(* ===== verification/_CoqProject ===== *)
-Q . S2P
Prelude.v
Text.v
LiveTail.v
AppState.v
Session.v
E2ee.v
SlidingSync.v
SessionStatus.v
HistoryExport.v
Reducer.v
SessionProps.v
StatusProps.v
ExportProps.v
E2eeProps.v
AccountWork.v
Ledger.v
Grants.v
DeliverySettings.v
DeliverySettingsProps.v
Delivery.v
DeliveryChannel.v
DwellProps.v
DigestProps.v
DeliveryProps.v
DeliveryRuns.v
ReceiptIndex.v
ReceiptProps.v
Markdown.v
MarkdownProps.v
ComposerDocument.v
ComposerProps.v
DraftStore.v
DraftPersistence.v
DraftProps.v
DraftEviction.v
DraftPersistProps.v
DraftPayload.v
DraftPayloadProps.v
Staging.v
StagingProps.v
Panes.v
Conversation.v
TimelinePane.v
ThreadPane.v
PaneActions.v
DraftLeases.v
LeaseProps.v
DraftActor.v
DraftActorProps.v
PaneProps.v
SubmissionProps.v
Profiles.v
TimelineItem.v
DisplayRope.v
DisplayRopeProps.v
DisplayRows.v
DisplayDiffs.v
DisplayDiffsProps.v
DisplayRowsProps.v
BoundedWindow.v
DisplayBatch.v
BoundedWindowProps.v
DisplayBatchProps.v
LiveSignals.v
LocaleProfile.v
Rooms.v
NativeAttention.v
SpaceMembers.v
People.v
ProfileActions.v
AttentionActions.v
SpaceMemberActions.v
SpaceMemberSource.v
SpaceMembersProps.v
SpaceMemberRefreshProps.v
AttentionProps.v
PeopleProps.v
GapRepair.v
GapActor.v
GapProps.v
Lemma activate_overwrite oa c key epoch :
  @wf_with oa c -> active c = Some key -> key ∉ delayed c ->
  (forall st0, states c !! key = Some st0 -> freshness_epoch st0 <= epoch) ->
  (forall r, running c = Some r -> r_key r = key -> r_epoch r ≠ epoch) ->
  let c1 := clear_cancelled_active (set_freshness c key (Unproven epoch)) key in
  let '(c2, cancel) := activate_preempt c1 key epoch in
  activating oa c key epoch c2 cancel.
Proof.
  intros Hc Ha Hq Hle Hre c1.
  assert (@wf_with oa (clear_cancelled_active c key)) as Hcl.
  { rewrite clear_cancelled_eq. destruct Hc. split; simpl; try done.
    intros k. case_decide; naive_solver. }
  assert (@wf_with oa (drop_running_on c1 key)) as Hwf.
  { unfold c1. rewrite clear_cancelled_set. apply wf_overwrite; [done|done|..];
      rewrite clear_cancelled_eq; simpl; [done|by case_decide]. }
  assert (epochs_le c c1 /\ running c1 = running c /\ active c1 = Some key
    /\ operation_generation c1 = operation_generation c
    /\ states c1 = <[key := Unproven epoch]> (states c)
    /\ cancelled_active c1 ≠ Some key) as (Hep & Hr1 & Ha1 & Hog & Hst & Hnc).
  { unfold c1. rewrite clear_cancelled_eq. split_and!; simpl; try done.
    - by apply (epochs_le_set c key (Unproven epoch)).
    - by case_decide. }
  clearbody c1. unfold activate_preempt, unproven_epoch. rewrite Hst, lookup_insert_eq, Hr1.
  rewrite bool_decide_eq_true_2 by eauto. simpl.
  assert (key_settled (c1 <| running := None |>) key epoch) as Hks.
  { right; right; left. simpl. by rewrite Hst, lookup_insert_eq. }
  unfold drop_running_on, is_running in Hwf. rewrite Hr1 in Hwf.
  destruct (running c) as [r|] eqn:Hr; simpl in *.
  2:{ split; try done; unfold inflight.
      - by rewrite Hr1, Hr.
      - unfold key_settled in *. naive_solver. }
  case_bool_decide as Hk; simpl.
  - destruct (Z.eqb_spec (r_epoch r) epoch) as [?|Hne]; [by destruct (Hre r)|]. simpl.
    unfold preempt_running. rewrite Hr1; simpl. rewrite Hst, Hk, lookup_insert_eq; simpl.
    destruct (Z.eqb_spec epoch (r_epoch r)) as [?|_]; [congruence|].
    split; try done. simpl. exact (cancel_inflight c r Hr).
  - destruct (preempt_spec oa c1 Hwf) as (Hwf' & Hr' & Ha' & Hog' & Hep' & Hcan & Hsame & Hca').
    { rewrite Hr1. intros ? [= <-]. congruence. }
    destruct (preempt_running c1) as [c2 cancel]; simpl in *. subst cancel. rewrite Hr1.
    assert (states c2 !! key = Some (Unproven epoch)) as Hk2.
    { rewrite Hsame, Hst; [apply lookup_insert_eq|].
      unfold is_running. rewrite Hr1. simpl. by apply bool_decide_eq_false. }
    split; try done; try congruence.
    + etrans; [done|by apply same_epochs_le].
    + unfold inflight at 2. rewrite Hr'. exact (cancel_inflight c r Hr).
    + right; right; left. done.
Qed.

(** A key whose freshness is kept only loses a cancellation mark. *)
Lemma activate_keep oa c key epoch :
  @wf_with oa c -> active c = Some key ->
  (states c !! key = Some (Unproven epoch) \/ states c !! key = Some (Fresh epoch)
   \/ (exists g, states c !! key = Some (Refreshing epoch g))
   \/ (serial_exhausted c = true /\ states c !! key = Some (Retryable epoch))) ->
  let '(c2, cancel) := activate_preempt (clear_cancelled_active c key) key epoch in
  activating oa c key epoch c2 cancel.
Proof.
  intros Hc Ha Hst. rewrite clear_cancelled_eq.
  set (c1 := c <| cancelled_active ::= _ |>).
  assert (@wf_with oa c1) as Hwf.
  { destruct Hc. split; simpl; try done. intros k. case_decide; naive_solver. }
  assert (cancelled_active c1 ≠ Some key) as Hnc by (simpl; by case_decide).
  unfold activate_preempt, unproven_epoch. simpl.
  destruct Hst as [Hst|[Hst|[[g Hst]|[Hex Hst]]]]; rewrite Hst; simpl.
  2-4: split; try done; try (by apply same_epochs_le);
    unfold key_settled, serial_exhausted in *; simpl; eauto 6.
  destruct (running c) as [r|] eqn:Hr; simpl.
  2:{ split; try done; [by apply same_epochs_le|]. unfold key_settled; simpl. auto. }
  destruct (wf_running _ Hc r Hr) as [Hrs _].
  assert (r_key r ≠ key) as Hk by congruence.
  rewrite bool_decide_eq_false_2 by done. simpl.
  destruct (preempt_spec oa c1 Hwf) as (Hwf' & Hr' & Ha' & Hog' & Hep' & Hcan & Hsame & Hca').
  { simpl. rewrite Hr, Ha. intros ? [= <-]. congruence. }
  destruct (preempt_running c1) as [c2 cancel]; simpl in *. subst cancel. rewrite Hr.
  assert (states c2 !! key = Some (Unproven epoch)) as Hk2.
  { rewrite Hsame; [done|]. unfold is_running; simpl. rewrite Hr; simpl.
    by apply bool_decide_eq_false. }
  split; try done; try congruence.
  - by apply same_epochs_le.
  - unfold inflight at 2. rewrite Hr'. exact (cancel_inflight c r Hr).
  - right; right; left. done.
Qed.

++++

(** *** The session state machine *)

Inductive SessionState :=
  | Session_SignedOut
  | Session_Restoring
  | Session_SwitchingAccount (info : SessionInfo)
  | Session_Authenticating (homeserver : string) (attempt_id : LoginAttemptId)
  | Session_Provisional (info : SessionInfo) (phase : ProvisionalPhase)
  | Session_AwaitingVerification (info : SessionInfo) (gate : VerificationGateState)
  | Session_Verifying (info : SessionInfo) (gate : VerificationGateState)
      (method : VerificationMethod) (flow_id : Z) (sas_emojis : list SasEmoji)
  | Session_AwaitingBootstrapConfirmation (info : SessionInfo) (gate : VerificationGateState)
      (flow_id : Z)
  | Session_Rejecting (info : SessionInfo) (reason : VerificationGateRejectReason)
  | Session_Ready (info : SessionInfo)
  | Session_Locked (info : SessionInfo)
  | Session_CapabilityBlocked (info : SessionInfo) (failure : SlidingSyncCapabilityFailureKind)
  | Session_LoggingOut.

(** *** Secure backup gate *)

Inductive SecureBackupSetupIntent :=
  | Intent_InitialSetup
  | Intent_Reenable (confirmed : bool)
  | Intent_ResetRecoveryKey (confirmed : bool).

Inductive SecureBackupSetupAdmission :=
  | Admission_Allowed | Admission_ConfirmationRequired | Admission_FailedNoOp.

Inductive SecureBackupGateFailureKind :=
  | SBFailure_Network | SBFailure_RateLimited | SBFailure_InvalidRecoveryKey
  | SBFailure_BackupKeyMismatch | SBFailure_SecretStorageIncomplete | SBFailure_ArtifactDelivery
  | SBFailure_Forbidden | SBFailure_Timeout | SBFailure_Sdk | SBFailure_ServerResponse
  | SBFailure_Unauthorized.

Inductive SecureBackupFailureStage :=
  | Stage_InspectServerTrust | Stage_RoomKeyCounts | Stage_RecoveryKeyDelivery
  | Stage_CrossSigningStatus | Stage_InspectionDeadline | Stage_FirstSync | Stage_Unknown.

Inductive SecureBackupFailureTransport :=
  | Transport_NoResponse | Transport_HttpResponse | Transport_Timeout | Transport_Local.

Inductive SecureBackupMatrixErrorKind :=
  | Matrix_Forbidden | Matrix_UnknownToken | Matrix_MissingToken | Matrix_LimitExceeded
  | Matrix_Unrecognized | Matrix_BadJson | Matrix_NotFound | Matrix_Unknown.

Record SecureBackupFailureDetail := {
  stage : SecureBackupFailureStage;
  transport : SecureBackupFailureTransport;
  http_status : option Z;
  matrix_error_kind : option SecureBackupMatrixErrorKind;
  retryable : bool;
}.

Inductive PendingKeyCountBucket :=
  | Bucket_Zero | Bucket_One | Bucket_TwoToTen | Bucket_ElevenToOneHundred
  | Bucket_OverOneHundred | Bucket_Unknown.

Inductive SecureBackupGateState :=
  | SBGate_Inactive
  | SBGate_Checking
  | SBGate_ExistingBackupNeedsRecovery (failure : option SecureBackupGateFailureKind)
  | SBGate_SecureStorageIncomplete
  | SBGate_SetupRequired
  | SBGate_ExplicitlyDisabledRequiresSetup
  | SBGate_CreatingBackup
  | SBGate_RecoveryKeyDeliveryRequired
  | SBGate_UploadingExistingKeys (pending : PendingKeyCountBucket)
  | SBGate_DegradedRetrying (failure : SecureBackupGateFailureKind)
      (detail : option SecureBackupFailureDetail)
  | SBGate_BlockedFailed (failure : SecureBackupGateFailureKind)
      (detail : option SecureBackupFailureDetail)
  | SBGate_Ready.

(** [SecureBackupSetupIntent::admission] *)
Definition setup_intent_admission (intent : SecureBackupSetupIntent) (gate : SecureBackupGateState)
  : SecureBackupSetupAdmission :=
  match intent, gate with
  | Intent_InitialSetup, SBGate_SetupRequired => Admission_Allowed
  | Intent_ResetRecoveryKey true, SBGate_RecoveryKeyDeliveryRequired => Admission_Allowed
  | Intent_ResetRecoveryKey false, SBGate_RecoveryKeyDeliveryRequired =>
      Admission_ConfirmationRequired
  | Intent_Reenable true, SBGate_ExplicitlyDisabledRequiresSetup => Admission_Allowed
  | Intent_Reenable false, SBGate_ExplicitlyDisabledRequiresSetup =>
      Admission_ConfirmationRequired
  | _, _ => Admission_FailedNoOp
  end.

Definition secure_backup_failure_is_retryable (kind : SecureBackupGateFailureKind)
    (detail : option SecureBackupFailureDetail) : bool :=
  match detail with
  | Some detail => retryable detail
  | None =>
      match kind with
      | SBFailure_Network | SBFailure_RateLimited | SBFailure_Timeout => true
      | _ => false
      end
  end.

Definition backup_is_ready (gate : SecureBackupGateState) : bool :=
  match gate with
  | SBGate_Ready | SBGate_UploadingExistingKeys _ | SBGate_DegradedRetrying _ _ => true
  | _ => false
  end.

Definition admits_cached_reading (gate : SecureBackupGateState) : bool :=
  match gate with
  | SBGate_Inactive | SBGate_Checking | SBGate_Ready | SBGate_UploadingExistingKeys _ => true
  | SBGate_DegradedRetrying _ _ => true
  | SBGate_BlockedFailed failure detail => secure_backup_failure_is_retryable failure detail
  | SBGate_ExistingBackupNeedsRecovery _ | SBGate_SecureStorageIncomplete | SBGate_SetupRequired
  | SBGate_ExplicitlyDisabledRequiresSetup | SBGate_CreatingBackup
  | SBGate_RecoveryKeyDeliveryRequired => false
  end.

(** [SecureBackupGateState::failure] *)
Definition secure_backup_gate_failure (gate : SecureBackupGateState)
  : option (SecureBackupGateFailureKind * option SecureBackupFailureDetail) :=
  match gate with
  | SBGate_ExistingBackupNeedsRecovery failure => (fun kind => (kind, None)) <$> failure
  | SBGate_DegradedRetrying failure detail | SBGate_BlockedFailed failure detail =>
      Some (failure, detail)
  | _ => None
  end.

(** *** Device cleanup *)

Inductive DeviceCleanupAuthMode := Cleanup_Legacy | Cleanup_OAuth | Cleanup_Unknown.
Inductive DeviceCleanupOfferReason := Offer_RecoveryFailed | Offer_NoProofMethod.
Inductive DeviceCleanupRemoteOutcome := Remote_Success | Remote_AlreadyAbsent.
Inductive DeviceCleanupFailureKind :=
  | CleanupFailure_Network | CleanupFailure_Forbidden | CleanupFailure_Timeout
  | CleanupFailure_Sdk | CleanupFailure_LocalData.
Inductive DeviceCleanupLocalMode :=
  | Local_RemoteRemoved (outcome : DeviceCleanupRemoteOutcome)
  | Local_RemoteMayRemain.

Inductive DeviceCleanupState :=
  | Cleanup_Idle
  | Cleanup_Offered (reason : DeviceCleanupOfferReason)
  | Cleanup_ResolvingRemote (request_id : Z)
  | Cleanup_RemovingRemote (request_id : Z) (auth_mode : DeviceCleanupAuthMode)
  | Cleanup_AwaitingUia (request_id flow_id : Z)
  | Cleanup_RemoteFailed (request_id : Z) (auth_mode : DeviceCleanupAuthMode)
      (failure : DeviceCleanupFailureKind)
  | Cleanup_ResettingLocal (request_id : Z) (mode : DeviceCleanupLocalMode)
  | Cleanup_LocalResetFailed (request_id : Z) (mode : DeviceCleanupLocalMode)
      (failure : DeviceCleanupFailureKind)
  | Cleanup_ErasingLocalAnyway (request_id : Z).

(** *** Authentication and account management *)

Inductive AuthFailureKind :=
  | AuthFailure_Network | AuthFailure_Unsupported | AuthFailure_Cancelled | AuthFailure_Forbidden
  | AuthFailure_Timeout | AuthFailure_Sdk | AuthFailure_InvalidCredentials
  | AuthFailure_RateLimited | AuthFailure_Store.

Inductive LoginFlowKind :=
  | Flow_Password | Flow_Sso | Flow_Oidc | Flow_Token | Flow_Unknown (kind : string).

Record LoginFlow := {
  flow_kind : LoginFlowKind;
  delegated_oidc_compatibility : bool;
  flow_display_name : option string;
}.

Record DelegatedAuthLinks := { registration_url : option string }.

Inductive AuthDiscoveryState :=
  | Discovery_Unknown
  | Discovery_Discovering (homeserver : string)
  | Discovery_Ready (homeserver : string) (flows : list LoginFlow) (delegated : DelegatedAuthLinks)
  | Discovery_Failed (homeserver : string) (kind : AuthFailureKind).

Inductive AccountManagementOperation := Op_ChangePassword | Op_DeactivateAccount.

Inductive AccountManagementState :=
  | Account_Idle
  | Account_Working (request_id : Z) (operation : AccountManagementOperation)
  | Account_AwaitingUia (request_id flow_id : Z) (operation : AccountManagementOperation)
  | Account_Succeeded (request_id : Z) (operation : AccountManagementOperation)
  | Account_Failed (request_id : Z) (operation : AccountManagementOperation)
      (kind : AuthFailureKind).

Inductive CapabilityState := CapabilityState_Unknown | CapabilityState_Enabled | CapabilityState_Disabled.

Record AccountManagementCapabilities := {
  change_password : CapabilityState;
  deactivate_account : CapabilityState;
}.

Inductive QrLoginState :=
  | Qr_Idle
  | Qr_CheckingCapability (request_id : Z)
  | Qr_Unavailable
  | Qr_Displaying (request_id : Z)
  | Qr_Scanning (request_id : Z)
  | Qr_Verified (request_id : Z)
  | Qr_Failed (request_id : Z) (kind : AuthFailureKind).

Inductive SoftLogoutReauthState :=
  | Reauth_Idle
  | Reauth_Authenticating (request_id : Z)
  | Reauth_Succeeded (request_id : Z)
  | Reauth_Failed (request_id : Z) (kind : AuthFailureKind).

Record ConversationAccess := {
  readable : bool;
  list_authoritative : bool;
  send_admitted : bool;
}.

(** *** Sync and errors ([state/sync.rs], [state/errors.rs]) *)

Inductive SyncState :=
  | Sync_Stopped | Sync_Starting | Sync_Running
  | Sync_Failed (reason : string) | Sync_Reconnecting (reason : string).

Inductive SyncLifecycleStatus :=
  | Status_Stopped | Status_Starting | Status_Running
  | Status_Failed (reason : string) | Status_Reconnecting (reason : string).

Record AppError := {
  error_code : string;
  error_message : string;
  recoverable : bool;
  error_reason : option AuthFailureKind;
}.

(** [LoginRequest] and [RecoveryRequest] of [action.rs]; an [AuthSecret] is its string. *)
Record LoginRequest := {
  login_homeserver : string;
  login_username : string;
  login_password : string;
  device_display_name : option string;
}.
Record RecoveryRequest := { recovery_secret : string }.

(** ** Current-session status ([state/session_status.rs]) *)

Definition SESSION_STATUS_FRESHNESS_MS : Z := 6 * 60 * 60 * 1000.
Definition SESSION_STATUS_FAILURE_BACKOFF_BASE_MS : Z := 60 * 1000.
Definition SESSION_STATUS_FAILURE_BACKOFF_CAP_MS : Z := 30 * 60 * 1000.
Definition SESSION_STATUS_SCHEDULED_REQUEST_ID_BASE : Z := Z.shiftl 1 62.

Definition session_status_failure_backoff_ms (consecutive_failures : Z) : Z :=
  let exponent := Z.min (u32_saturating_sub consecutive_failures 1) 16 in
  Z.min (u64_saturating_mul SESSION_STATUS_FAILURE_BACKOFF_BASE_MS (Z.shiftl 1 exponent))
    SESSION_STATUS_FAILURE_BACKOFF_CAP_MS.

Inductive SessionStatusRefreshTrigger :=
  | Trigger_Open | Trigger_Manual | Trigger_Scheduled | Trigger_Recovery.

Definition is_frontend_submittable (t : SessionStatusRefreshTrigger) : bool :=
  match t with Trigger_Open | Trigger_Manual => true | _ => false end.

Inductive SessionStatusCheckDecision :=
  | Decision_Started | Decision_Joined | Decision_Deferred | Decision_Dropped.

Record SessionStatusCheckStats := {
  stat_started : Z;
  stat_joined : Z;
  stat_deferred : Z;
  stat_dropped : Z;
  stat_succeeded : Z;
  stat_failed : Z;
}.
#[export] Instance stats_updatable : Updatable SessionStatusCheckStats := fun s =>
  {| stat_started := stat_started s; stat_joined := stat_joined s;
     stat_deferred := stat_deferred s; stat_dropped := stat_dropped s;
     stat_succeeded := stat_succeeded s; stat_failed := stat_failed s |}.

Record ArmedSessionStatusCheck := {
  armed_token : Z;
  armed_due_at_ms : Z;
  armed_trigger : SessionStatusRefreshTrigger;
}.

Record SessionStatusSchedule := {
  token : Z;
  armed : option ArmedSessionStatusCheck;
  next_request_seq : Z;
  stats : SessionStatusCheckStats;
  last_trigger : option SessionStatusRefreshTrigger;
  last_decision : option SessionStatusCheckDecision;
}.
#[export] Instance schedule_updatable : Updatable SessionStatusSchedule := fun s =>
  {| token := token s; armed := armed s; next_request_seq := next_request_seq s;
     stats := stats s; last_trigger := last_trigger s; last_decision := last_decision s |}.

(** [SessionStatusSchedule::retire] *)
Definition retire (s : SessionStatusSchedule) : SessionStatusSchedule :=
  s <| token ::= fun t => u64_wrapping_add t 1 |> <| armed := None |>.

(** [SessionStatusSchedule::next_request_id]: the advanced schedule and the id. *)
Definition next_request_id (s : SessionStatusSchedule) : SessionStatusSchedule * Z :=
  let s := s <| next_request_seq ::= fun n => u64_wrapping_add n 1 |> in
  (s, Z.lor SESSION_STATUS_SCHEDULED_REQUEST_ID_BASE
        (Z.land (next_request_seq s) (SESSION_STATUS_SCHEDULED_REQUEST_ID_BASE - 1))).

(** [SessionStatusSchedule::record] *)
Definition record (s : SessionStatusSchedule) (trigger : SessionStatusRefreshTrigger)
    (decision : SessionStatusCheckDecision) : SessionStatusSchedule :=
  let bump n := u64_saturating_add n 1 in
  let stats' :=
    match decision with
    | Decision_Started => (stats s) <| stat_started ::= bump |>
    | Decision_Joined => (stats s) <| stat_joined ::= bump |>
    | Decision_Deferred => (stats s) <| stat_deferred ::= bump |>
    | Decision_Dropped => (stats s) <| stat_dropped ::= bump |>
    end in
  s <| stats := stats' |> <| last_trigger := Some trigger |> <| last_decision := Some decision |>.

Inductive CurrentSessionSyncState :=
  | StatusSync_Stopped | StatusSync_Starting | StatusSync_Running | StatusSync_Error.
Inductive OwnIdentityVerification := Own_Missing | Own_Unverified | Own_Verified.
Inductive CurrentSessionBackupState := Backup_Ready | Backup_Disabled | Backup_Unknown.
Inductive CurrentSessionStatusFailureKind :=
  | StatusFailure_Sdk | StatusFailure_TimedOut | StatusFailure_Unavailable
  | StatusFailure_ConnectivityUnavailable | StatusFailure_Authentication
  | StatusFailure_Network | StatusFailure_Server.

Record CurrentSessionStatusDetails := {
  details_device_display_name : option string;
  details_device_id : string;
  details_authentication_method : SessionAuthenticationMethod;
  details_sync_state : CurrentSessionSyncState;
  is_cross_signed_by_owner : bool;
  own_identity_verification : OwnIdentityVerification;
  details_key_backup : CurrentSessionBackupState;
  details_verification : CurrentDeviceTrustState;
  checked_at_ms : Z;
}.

++++

Copy out, exactly and alone, the lines of the entries above between the ones holding "(* ===== verification/_CoqProject ===== *)" and "assert (@wf_with oa (clear_cancelled_active", inclusive.

> _EXERCISE OUTPUT_
(* ===== verification/_CoqProject ===== *)
-Q . S2P
Prelude.v
Text.v
LiveTail.v
AppState.v
Session.v
E2ee.v
SlidingSync.v
SessionStatus.v
HistoryExport.v
Reducer.v
SessionProps.v
StatusProps.v
ExportProps.v
E2eeProps.v
AccountWork.v
Ledger.v
Grants.v
DeliverySettings.v
DeliverySettingsProps.v
Delivery.v
DeliveryChannel.v
DwellProps.v
DigestProps.v
DeliveryProps.v
DeliveryRuns.v
ReceiptIndex.v
ReceiptProps.v
Markdown.v
MarkdownProps.v
ComposerDocument.v
ComposerProps.v
DraftStore.v
DraftPersistence.v
DraftProps.v
DraftEviction.v
DraftPersistProps.v
DraftPayload.v
DraftPayloadProps.v
Staging.v
StagingProps.v
Panes.v
Conversation.v
TimelinePane.v
ThreadPane.v
PaneActions.v
DraftLeases.v
LeaseProps.v
DraftActor.v
DraftActorProps.v
PaneProps.v
SubmissionProps.v
Profiles.v
TimelineItem.v
DisplayRope.v
DisplayRopeProps.v
DisplayRows.v
DisplayDiffs.v
DisplayDiffsProps.v
DisplayRowsProps.v
BoundedWindow.v
DisplayBatch.v
BoundedWindowProps.v
DisplayBatchProps.v
LiveSignals.v
LocaleProfile.v
Rooms.v
NativeAttention.v
SpaceMembers.v
People.v
ProfileActions.v
AttentionActions.v
SpaceMemberActions.v
SpaceMemberSource.v
SpaceMembersProps.v
SpaceMemberRefreshProps.v
AttentionProps.v
PeopleProps.v
GapRepair.v
GapActor.v
GapProps.v
Lemma activate_overwrite oa c key epoch :
  @wf_with oa c -> active c = Some key -> key ∉ delayed c ->
  (forall st0, states c !! key = Some st0 -> freshness_epoch st0 <= epoch) ->
  (forall r, running c = Some r -> r_key r = key -> r_epoch r ≠ epoch) ->
  let c1 := clear_cancelled_active (set_freshness c key (Unproven epoch)) key in
  let '(c2, cancel) := activate_preempt c1 key epoch in
  activating oa c key epoch c2 cancel.
Proof.
  intros Hc Ha Hq Hle Hre c1.
  assert (@wf_with oa (clear_cancelled_active c key)) as Hcl.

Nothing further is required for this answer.